** Opening The data block **
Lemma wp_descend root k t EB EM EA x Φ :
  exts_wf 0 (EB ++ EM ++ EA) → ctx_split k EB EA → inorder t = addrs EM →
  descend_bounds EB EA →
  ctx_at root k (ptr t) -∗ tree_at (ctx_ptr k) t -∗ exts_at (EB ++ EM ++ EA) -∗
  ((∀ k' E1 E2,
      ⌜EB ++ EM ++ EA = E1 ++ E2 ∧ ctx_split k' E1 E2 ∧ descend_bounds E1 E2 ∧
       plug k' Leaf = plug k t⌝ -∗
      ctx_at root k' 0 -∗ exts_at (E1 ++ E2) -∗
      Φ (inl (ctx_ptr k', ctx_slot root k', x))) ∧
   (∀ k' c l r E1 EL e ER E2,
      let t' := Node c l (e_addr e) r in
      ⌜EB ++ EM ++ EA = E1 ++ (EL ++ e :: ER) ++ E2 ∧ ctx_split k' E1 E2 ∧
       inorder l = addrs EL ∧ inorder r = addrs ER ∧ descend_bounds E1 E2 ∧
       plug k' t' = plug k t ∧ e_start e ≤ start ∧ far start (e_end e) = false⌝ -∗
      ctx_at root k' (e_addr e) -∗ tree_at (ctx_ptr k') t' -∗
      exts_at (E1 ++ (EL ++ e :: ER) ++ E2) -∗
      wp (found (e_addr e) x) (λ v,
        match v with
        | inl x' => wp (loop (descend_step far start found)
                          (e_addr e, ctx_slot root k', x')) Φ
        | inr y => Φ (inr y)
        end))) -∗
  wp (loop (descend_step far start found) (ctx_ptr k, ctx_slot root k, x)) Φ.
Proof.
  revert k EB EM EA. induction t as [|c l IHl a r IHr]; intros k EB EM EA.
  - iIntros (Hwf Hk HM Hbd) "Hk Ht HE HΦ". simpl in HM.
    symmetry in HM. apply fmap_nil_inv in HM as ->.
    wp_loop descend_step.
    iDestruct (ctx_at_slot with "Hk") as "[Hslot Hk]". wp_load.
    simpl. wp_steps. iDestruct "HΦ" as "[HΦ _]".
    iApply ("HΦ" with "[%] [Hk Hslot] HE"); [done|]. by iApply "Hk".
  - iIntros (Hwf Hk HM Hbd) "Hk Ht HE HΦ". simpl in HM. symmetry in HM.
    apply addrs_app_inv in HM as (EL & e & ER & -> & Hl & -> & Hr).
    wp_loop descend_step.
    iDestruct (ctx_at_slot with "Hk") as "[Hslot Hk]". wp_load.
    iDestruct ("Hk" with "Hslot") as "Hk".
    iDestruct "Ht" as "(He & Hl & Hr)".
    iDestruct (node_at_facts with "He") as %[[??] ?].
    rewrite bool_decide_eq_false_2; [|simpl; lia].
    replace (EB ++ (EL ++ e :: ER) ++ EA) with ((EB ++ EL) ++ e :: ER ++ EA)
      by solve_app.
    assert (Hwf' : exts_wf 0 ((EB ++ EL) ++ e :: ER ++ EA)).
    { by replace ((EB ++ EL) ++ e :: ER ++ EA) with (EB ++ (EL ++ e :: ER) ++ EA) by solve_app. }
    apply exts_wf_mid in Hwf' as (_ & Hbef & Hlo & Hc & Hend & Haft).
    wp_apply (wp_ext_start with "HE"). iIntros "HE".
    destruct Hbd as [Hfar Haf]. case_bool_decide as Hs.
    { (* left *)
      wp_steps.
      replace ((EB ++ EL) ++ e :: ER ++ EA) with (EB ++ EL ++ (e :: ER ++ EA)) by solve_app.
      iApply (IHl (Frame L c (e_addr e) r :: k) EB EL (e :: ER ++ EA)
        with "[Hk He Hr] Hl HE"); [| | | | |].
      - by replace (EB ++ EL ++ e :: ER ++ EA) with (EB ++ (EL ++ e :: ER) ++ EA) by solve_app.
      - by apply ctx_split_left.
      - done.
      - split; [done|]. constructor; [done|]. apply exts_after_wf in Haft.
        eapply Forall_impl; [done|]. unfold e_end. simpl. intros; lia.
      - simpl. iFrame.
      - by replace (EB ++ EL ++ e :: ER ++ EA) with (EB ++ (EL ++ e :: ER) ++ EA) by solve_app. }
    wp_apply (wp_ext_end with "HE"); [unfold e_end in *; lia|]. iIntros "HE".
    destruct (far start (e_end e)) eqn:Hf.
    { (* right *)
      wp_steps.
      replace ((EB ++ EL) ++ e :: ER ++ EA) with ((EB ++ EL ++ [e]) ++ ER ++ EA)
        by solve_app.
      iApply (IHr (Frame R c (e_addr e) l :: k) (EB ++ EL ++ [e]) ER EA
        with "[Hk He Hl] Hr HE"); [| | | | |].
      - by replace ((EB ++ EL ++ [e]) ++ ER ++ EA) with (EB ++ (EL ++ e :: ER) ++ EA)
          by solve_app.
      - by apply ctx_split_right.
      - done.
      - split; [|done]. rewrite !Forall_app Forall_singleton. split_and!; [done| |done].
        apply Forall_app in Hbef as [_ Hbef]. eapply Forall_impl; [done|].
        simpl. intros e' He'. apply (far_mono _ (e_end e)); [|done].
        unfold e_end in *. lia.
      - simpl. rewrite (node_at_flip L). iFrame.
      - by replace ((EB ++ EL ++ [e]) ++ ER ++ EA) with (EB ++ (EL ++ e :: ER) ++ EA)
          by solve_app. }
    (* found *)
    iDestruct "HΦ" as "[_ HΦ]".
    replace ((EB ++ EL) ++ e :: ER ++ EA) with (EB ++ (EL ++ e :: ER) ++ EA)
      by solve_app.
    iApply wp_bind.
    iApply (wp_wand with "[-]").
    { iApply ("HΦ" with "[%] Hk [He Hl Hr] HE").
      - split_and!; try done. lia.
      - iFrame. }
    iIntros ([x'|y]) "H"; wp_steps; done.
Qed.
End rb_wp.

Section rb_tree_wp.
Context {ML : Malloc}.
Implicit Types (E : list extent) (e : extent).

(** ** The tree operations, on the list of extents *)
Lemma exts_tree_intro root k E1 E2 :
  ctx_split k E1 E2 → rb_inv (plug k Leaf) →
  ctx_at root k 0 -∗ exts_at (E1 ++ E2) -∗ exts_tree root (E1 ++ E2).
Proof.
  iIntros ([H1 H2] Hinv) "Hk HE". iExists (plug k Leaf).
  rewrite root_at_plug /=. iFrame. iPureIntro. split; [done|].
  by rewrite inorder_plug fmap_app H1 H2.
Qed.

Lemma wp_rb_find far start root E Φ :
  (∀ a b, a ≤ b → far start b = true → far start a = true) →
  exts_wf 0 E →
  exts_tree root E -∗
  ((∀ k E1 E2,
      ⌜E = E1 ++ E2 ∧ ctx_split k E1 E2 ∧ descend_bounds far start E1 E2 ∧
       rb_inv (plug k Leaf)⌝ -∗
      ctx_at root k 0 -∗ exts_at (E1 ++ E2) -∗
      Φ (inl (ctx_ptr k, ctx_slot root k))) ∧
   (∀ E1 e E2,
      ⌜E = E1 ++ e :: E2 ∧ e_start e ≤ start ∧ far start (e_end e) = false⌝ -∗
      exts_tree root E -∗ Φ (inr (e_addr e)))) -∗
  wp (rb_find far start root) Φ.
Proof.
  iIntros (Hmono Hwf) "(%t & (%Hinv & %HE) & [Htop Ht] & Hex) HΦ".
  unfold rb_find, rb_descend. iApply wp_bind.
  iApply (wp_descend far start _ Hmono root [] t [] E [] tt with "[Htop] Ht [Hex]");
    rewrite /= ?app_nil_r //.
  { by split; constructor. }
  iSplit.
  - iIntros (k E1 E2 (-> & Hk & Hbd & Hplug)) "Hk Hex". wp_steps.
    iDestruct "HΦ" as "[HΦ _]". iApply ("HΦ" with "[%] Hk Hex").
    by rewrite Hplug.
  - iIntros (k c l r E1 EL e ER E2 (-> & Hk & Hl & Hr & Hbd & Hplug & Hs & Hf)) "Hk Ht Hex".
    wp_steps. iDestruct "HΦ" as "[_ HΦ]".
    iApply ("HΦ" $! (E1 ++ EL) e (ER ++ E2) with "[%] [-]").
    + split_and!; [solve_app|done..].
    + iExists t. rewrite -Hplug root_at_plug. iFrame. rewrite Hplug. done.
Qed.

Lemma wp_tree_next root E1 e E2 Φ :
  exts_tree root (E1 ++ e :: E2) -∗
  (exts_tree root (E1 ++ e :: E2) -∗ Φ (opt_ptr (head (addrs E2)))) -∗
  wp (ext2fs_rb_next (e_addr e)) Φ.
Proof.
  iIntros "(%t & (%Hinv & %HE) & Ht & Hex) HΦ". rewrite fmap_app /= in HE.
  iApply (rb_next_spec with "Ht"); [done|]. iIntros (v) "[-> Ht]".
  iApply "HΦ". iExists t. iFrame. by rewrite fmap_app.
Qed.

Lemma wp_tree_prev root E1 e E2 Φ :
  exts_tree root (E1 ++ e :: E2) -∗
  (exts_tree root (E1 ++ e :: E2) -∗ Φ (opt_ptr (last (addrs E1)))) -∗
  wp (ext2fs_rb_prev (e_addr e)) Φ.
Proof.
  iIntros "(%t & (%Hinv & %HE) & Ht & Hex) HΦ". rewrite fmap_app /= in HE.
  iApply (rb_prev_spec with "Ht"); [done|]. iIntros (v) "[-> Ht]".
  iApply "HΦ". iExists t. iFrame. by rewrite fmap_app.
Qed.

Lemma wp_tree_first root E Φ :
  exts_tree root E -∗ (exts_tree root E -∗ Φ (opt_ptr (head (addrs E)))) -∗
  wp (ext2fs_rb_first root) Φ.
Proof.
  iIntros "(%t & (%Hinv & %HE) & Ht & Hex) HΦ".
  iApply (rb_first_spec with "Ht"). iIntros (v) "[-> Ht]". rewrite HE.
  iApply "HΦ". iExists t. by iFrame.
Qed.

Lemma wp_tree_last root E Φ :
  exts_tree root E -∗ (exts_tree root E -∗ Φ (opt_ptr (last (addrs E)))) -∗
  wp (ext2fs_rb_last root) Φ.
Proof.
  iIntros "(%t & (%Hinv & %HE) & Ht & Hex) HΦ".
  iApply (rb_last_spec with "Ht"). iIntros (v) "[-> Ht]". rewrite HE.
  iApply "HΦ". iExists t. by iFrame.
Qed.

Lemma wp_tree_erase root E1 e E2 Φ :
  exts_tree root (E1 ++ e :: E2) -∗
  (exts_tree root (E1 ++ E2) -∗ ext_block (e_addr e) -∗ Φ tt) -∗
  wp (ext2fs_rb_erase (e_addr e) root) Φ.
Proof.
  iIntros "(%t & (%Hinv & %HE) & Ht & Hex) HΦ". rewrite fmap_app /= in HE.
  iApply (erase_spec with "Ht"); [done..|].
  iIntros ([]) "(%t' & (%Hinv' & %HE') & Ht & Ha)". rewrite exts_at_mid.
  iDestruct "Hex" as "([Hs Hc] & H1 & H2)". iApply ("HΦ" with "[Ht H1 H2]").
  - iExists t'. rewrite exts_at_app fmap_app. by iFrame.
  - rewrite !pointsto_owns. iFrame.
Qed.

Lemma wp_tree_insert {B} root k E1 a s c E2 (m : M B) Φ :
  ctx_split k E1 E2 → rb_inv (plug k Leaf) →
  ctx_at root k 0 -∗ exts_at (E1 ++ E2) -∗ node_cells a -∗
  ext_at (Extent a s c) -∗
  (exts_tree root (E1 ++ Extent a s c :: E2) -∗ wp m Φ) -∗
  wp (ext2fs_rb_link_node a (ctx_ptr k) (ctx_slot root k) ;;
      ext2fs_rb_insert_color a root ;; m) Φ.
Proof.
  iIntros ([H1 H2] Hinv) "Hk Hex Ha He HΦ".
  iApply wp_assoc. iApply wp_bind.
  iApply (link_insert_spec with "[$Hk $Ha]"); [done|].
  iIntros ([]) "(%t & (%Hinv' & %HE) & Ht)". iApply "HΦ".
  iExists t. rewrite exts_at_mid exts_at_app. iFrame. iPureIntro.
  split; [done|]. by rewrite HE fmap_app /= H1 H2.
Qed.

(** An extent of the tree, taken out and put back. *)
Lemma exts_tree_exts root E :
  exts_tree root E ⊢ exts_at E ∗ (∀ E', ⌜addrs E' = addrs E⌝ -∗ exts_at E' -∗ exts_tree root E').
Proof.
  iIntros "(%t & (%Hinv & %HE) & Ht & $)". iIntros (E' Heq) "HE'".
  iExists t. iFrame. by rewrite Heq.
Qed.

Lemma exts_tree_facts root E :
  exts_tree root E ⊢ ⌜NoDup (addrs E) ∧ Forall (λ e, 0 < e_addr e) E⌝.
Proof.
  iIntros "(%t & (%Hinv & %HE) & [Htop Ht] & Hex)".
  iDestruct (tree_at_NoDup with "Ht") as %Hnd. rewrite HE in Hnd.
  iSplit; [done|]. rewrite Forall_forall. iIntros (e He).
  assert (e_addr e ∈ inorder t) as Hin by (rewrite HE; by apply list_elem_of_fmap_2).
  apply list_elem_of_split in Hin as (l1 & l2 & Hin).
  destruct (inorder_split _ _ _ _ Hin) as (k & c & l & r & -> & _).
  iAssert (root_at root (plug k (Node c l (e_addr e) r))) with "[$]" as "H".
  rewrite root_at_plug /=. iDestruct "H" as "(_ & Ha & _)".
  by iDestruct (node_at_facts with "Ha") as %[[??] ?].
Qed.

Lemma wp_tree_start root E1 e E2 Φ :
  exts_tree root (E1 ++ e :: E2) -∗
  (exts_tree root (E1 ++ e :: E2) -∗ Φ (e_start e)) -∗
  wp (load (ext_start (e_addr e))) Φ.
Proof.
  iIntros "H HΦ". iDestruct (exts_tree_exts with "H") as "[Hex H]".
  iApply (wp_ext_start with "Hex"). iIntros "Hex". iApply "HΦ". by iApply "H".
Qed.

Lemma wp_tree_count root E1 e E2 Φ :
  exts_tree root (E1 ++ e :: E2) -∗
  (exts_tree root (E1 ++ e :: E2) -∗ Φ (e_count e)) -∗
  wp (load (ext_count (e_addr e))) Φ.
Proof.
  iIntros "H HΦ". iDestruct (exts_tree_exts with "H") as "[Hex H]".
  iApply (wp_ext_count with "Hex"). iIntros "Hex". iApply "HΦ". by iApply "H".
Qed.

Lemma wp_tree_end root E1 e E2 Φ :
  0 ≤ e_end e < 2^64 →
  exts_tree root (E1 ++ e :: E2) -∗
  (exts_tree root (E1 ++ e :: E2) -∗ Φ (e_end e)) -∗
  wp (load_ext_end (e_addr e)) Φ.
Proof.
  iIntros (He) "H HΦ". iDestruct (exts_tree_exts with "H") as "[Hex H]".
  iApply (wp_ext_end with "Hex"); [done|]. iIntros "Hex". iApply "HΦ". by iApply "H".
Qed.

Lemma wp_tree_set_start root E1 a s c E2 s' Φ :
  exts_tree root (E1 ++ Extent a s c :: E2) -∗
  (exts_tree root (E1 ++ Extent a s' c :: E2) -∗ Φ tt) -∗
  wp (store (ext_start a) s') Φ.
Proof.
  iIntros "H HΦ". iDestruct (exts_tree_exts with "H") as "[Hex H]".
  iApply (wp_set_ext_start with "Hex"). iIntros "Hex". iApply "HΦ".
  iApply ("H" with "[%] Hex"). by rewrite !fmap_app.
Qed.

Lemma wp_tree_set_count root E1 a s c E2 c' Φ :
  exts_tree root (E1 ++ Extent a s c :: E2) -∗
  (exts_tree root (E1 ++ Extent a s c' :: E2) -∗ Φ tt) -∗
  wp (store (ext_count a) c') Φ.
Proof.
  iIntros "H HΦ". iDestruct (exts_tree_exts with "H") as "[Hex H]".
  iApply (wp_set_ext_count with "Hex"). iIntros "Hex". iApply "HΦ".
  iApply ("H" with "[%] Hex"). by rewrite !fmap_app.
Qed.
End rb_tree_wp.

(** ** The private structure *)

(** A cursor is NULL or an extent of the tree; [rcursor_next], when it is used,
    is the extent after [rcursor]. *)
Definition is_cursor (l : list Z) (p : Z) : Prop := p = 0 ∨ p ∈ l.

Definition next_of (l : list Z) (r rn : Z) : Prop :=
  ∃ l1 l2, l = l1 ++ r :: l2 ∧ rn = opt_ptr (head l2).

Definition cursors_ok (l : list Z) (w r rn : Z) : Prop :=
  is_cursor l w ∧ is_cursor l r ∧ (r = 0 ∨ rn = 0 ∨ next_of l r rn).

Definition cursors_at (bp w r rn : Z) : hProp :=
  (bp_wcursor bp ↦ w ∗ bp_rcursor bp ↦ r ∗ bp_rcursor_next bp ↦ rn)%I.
** Closing The data block **
** Opening The data block **
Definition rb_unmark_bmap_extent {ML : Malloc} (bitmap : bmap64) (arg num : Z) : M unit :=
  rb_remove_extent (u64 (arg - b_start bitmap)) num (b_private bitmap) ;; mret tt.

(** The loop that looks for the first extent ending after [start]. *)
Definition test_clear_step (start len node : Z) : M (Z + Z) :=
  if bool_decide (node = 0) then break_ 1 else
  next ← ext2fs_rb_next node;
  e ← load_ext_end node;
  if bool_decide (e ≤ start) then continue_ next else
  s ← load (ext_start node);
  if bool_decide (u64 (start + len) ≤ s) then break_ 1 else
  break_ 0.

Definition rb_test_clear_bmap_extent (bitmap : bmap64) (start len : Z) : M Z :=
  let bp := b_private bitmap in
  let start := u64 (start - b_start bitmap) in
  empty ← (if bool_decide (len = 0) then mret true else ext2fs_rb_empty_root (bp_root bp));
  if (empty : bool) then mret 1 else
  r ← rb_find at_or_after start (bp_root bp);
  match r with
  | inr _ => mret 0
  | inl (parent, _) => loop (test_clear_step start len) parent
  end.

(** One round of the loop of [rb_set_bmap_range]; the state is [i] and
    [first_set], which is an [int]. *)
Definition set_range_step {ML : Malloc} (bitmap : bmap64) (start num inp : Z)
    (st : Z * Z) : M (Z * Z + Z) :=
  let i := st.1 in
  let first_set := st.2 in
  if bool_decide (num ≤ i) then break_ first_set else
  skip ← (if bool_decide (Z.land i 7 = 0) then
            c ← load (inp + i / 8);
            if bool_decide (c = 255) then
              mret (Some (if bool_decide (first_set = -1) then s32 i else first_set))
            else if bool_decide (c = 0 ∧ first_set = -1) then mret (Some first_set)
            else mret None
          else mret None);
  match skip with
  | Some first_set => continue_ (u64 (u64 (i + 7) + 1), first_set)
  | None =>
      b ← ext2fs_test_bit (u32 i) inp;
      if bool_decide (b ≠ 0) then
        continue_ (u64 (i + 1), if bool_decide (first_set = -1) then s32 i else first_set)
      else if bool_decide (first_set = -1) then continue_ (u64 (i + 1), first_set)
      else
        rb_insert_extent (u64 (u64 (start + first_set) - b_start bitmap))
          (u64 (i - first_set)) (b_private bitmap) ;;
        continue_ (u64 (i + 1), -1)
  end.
** Closing The data block **
> **Instructions to follow**
Your whole answer should be one number, the count of lines in the records that hold "eapply".

> **Solution below**
2